INFORMATION SECURITY POLICY
The policy of the company is on a continuing basis to exercise due care and due diligence to protect information systems from leakage, unauthorised access, use, disclosure, destruction, modification, disruption or distribution.
This will ensure that the Company’s reputation with our clients is maintained through confidentiality, integrity and availability.
The Executive Leadership will ensure business, legal, regulatory requirements and contractual security obligations are taken into account.
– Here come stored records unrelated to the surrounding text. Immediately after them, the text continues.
Definition octets (l : list Z) : bytes := map byte_of_Z l.

Definition hex_digit (n : Z) : string :=
  substring (Z.to_nat n) 1 "0123456789abcdef".

Definition hex_byte (b : Byte.byte) : string :=
  (hex_digit (byte_val b / 16) ++ hex_digit (byte_val b mod 16))%string.

Fixpoint btox (data : bytes) (sep : string) : string :=
  match data with
  | [] => ""
  | b :: rest =>
      match rest with
      | [] => hex_byte b
      | _ => (hex_byte b ++ sep ++ btox rest sep)%string
      end
  end.

(** A decoder of the sample codec reads its argument's payload from the
    front: it is given the octets and returns the octets it leaves and its
    result.  What it has read is gone, also when it raises afterwards. *)
Definition Reader (A : Type) : Type := bytes -> bytes * Exc A.

Definition ret {A : Type} (a : A) : Reader A := fun s => (s, Ok a).

Definition raise {A : Type} (e : Fault) : Reader A := fun s => (s, Raise e).

Definition rbind {A B : Type} (m : Reader A) (k : A -> Reader B) : Reader B :=
  fun s =>
    match m s with
    | (s', Ok a) => k a s'
    | (s', Raise e) => (s', Raise e)
    end.

Notation "x <~ m ;; k" := (rbind m (fun x => k))
  (at level 100, m at next level, right associativity).

(** One octet. *)
Definition get : Reader Z :=
  fun s =>
    match s with
    | b :: rest => (rest, Ok (byte_val b))
    | [] => ([], Raise DecodingError)
    end.

(** Two octets, big endian; nothing is read when fewer are left. *)
Definition get_short : Reader Z :=
  fun s =>
    match s with
    | hi :: lo :: rest => (rest, Ok (256 * byte_val hi + byte_val lo))
    | _ => (s, Raise DecodingError)
    end.

(** [n] octets; nothing is read when fewer are left. *)
Definition get_data (n : nat) : Reader bytes :=
  fun s =>
    if (n <=? length s)%nat then (drop n s, Ok (take n s))
    else (s, Raise DecodingError).

(** The octets not read so far; they stay in the argument. *)
Definition remaining : Reader bytes := fun s => (s, Ok s).

(** BVLL header: type 0x81, function, two-byte length of the whole
    message; the rest is the body. *)
Definition read_LPDU (pdu : PDU) : Reader LPDU :=
  t <~ get ;;
  f <~ get ;;
  len <~ get_short ;;
  body <~ remaining ;;
  if (t =? 0x81) && (len =? 4 + Z.of_nat (length body))
  then ret {| lpdu_pdu := mkPDU body (pduSource pdu) (pduDestination pdu);
              bvlciFunction := f;
              bvlciAddress := None |}
  else raise DecodingError.

Definition decode_LPDU (pdu : PDU) : Exc LPDU :=
  snd (read_LPDU pdu (pduData pdu)).
Definition rest_LPDU (pdu : PDU) : bytes :=
  fst (read_LPDU pdu (pduData pdu)).

Definition bvll_registry (f : Z) : option AType :=
  if f =? 0x04 then Some ForwardedNPDU
  else if f =? 0x09 then Some DistributeBroadcastToNetwork
  else if f =? 0x0A then Some OriginalUnicastNPDU
  else if f =? 0x0B then Some OriginalBroadcastNPDU
  else if (0 <=? f) && (f <=? 0x08) then Some (OtherBVLL f)
  else None.

Definition AType_function (atype : AType) : Z :=
  match atype with
  | ForwardedNPDU => 0x04
  | DistributeBroadcastToNetwork => 0x09
  | OriginalUnicastNPDU => 0x0A
  | OriginalBroadcastNPDU => 0x0B
  | OtherBVLL f => f
  end.

(** [atype()]: an empty instance, without an address. *)
Definition new_AType (atype : AType) : Exc LPDU :=
  Ok {| lpdu_pdu := mkPDU [] None None;
        bvlciFunction := AType_function atype;
        bvlciAddress := None |}.

(** A forwarded NPDU starts with the six octets of the originator. *)
Definition read_AType (atype : AType) (lpdu : LPDU) : Reader LPDU :=
  match atype with
  | ForwardedNPDU =>
      address <~ get_data 6 ;;
      body <~ remaining ;;
      ret {| lpdu_pdu := mkPDU body (pduSource (lpdu_pdu lpdu))
                               (pduDestination (lpdu_pdu lpdu));
             bvlciFunction := bvlciFunction lpdu;
             bvlciAddress := Some (Address_new (AddressOfOctets None address)) |}
  | _ => ret lpdu
  end.

Definition decode_AType (atype : AType) (lpdu : LPDU) : Exc LPDU :=
  snd (read_AType atype lpdu (pduData (lpdu_pdu lpdu))).
Definition rest_AType (atype : AType) (lpdu : LPDU) : bytes :=
  fst (read_AType atype lpdu (pduData (lpdu_pdu lpdu))).

(** A network number, a length and that many address octets. *)
Definition get_address : Reader Address :=
  net <~ get_short ;;
  len <~ get ;;
  address <~ get_data (Z.to_nat len) ;;
  ret (Address_new (AddressOfOctets (Some net) address)).

Definition get_optional_address (present : bool) : Reader (option Address) :=
  if present then
    a <~ get_address ;;
    ret (Some a)
  else ret None.

(** NPCI: version, control, optional destination, optional source, hop
    count when there is a destination, message type when bit 7 is set. *)
Definition read_NPDU (r : LinkRecord) : Reader NPDU :=
  let p := link_pdu r in
  version <~ get ;;
  if negb (version =? 0x01) then raise DecodingError
  else
    control <~ get ;;
    dadr <~ get_optional_address (Z.testbit control 5) ;;
    sadr <~ get_optional_address (Z.testbit control 3) ;;
    hops <~ (if Z.testbit control 5 then get else ret 0) ;;
    message <~ (if Z.testbit control 7
                then (t <~ get ;; ret (Some t))
                else ret None) ;;
    body <~ remaining ;;
    ret {| npdu_pdu := mkPDU body (pduSource p) (pduDestination p);
           npduNetMessage := message;
           npduSADR := sadr;
           npduDADR := dadr;
           npduClass := None |}.

Definition decode_NPDU (r : LinkRecord) : Exc NPDU :=
  snd (read_NPDU r (pduData (link_pdu r))).
Definition rest_NPDU (r : LinkRecord) : bytes :=
  fst (read_NPDU r (pduData (link_pdu r))).

Definition npdu_registry (m : Z) : option NType :=
  if (0 <=? m) && (m <=? 0x13) then Some (NetworkMessage m) else None.

Definition decode_NType (ntype : NType) (npdu : NPDU) : Exc NPDU :=
  Ok {| npdu_pdu := npdu_pdu npdu;
        npduNetMessage := npduNetMessage npdu;
        npduSADR := npduSADR npdu;
        npduDADR := npduDADR npdu;
        npduClass := Some ntype |}.
Definition rest_NType (ntype : NType) (npdu : NPDU) : bytes :=
  pduData (npdu_pdu npdu).

(** The APDU type is the high nibble of the first octet. *)
Definition read_APDU (npdu : NPDU) : Reader APDU :=
  let p := npdu_pdu npdu in
  b <~ get ;;
  let t := Z.shiftr b 4 in
  if 7 <? t then raise DecodingError
  else
    body <~ remaining ;;
    ret {| apdu_pdu := mkPDU body (pduSource p) (pduDestination p);
           apduClass :=
             if t =? 0 then ConfirmedRequestPDU
             else if t =? 1 then UnconfirmedRequestPDU
             else if t =? 3 then ComplexAckPDU
             else OtherAPDU t;
           apduService := None |}.

Definition decode_APDU (npdu : NPDU) : Exc APDU :=
  snd (read_APDU npdu (pduData (npdu_pdu npdu))).
Definition rest_APDU (npdu : NPDU) : bytes :=
  fst (read_APDU npdu (pduData (npdu_pdu npdu))).

(** The service choice is the last octet of the fixed header. *)
Definition read_APCISequence (apdu : APDU) : Reader APDU :=
  let p := apdu_pdu apdu in
  let skip :=
    match apduClass apdu with
    | ConfirmedRequestPDU => 2%nat
    | ComplexAckPDU => 1%nat
    | _ => 0%nat
    end in
  fun s =>
    match drop skip s with
    | service :: body =>
        (body, Ok {| apdu_pdu := mkPDU body (pduSource p) (pduDestination p);
                     apduClass := apduClass apdu;
                     apduService := Some (byte_val service) |})
    | [] => ([], Raise AttributeError)
    end.

Definition decode_APCISequence (apdu : APDU) : Exc APDU :=
  snd (read_APCISequence apdu (pduData (apdu_pdu apdu))).
Definition rest_APCISequence (apdu : APDU) : bytes :=
  fst (read_APCISequence apdu (pduData (apdu_pdu apdu))).

Definition codec : Codec :=
  {| LPDU_decode := decode_LPDU;
     LPDU_decode_rest := rest_LPDU;
     bvll_pdu_types := bvll_registry;
     AType_call := new_AType;
     AType_decode := decode_AType;
     AType_decode_rest := rest_AType;
     NPDU_decode := decode_NPDU;
     NPDU_decode_rest := rest_NPDU;
     npdu_types := npdu_registry;
     NType_decode := decode_NType;
     NType_decode_rest := rest_NType;
     APDU_decode := decode_APDU;
     APDU_decode_rest := rest_APDU;
     APCISequence_decode := decode_APCISequence;
     APCISequence_decode_rest := rest_APCISequence |}.

Definition route_on : Settings := {| route_aware := true |}.
Definition route_off : Settings := {| route_aware := false |}.

(** Frames.  Ethernet: destination 00:11:22:33:44:55, source
    66:77:88:99:aa:bb. *)
Definition ethernet (type : list Z) : list Z :=
  [0x00; 0x11; 0x22; 0x33; 0x44; 0x55; 0x66; 0x77; 0x88; 0x99; 0xaa; 0xbb] ++ type.

(** IPv4 header without options, 192.168.1.10 to 192.168.1.20. *)
Definition ipv4 (total_len protocol : Z) : list Z :=
  [0x45; 0x00; 0x00; total_len; 0x00; 0x00; 0x40; 0x00; 0x40; protocol; 0x00; 0x00;
   0xc0; 0xa8; 0x01; 0x0a; 0xc0; 0xa8; 0x01; 0x14].

(** UDP header, port 47808 both ways. *)
Definition udp (len : Z) : list Z :=
  [0xba; 0xc0; 0xba; 0xc0; 0x00; len; 0x00; 0x00].

Definition bacnet_ip (payload : list Z) : bytes :=
  let n := Z.of_nat (length payload) in
  octets (ethernet [0x08; 0x00] ++ ipv4 (28 + n) 17 ++ udp (8 + n) ++ payload).

(** Original-Unicast-NPDU carrying a confirmed ReadProperty request. *)
Definition read_property : list Z :=
  [0x81; 0x0a; 0x00; 0x11; 0x01; 0x04;
   0x00; 0x05; 0x01; 0x0c; 0x0c; 0x00; 0x00; 0x00; 0x01; 0x19; 0x55].

(** Original-Broadcast-NPDU carrying an unconfirmed Who-Is. *)
Definition who_is : list Z :=
  [0x81; 0x0b; 0x00; 0x08; 0x01; 0x00; 0x10; 0x08].

(** Forwarded-NPDU from 10.0.0.7:47808 carrying the Who-Is. *)
Definition forwarded_who_is : list Z :=
  [0x81; 0x04; 0x00; 0x0e; 0x0a; 0x00; 0x00; 0x07; 0xba; 0xc0;
   0x01; 0x00; 0x10; 0x08].

(** Read-Broadcast-Distribution-Table: a BVLL header and no body. *)
Definition read_bdt : list Z := [0x81; 0x02; 0x00; 0x04].

(** Original-Unicast-NPDU whose NPCI stops after the version octet. *)
Definition truncated_npci : list Z := [0x81; 0x0a; 0x00; 0x05; 0x01].

(** An ARP frame: ethertype 0x0806, one octet of payload shown. *)
Definition arp_frame : bytes := octets (ethernet [0x08; 0x06] ++ [0x00]).

(** An IPv4 frame that ends with the Ethernet header. *)
Definition ip_frame_no_payload : bytes := octets (ethernet [0x08; 0x00]).

(** A frame cut short inside the Ethernet header. *)
Definition short_frame : bytes := octets [0x00; 0x11; 0x22; 0x33; 0x44; 0x55].

End Sample.

(** Records, PDUs and a tracer class for the concrete runs. *)

Module SampleRuns.

Import Sample.

Definition ts1 : Z := 1000.
Definition ts2 : Z := 2000.
Definition ts3 : Z := 3000.

Definition record1 : RawRecord Z := mkRawRecord Z 59 ts1 (bacnet_ip read_property).
Definition record2 : RawRecord Z := mkRawRecord Z 6 ts2 short_frame.
Definition record3 : RawRecord Z := mkRawRecord Z 50 ts3 (bacnet_ip who_is).

(** An IPv4 header of six words: twenty fixed octets, then the options
    NOP NOP NOP EOL, then a UDP header. *)
Definition ip_with_options : bytes :=
  octets [0x46; 0x00; 0x00; 0x20; 0x00; 0x00; 0x40; 0x00; 0x40; 0x11; 0x00; 0x00;
          0xc0; 0xa8; 0x01; 0x0a; 0xc0; 0xa8; 0x01; 0x14;
          0x01; 0x01; 0x01; 0x00;
          0xba; 0xc0; 0xba; 0xc0; 0x00; 0x08; 0x00; 0x00].

(** An ARP frame that ends with the Ethernet header. *)
Definition arp_header_only : bytes := octets (ethernet [0x08; 0x06]).

(** A UDP datagram whose length field is 8: no payload. *)
Definition udp_no_payload : bytes := bacnet_ip [].

Definition transport_source : option Endpoint :=
  Some (EndpointAddress (Address_new (AddressOfTuple "192.168.1.10" 47808))).
Definition transport_destination : option Endpoint :=
  Some (EndpointAddress (Address_new (AddressOfTuple "192.168.1.20" 47808))).

(** The transport PDU of the forwarded Who-Is. *)
Definition forwarded_pdu : PDU :=
  mkPDU (octets forwarded_who_is) transport_source transport_destination.

(** The originator named in the forwarded Who-Is: 10.0.0.7, port 47808. *)
Definition originator : Address :=
  Address_new (AddressOfOctets None (octets [0x0a; 0x00; 0x00; 0x07; 0xba; 0xc0])).

(** A tracer class with two states: [start] moves to [second], [second]
    moves to the terminal state; the instance keeps the numbers it saw. *)
Inductive PairHandler : Type :=
| pair_start
| pair_second.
The IT Administration Team bears the responsibility for establishing and maintaining the system and undertakes to ensure its integrity is maintained through instruction and training of its personnel and that each employee has a proper understanding of what is required of them.
This will in part be done by continuous vulnerability management which involves the scanning of hosts for outdated software and the immediate updating of systems which are deemed outdated.
Equally, every employee has a personal responsibility to maintain this integrity. To support this, employees are required to send any security concerns or issues to any of the members of the IT Administration Team.
Further, the IT Administration Team and Executive Leadership will ensure any sub contractor employed for a particular function will meet the requirements specified and accept responsibility for their actions.
The Company has a policy of continuous improvement and objective setting in line with ISO 27001:2005 Standard.
The Information Security Management System will be monitored regularly under the Executive Leadership’s ultimate responsibility with regular reporting of the status and effectiveness at all levels.
The continuing policy of Redscan Limited is to provide a professional and efficient service to meet all of the agreed requirements of our customers. This achievement will result in securing efficiency and the enhancement of long-term profitability.
The Executive Leadership bears the responsibility for establishing, maintaining and implementing the system for controlling those particular activities for which they are responsible. We undertake to ensure through instruction, practical example and training that quality is the aim of all members of the Company and that each employee has a proper understanding of the importance of the Quality System function and its direct relevance to the success of the Company.
Equally every employee is responsible for, and will be trained to perform the duties required by his or her specific role. Furthermore, the Company will ensure that any subcontractors employed for a particular function will meet specified requirements and will accept the responsibility for their work.
Redscan Limited has a policy of continual improvement and the setting of Quality Objectives in line with the framework laid down within the ISO 9001:2008 standard.
The Quality System will be monitored regularly under the Executive Leadership’s ultimate responsibility with regular reporting of the status and effectiveness at all levels.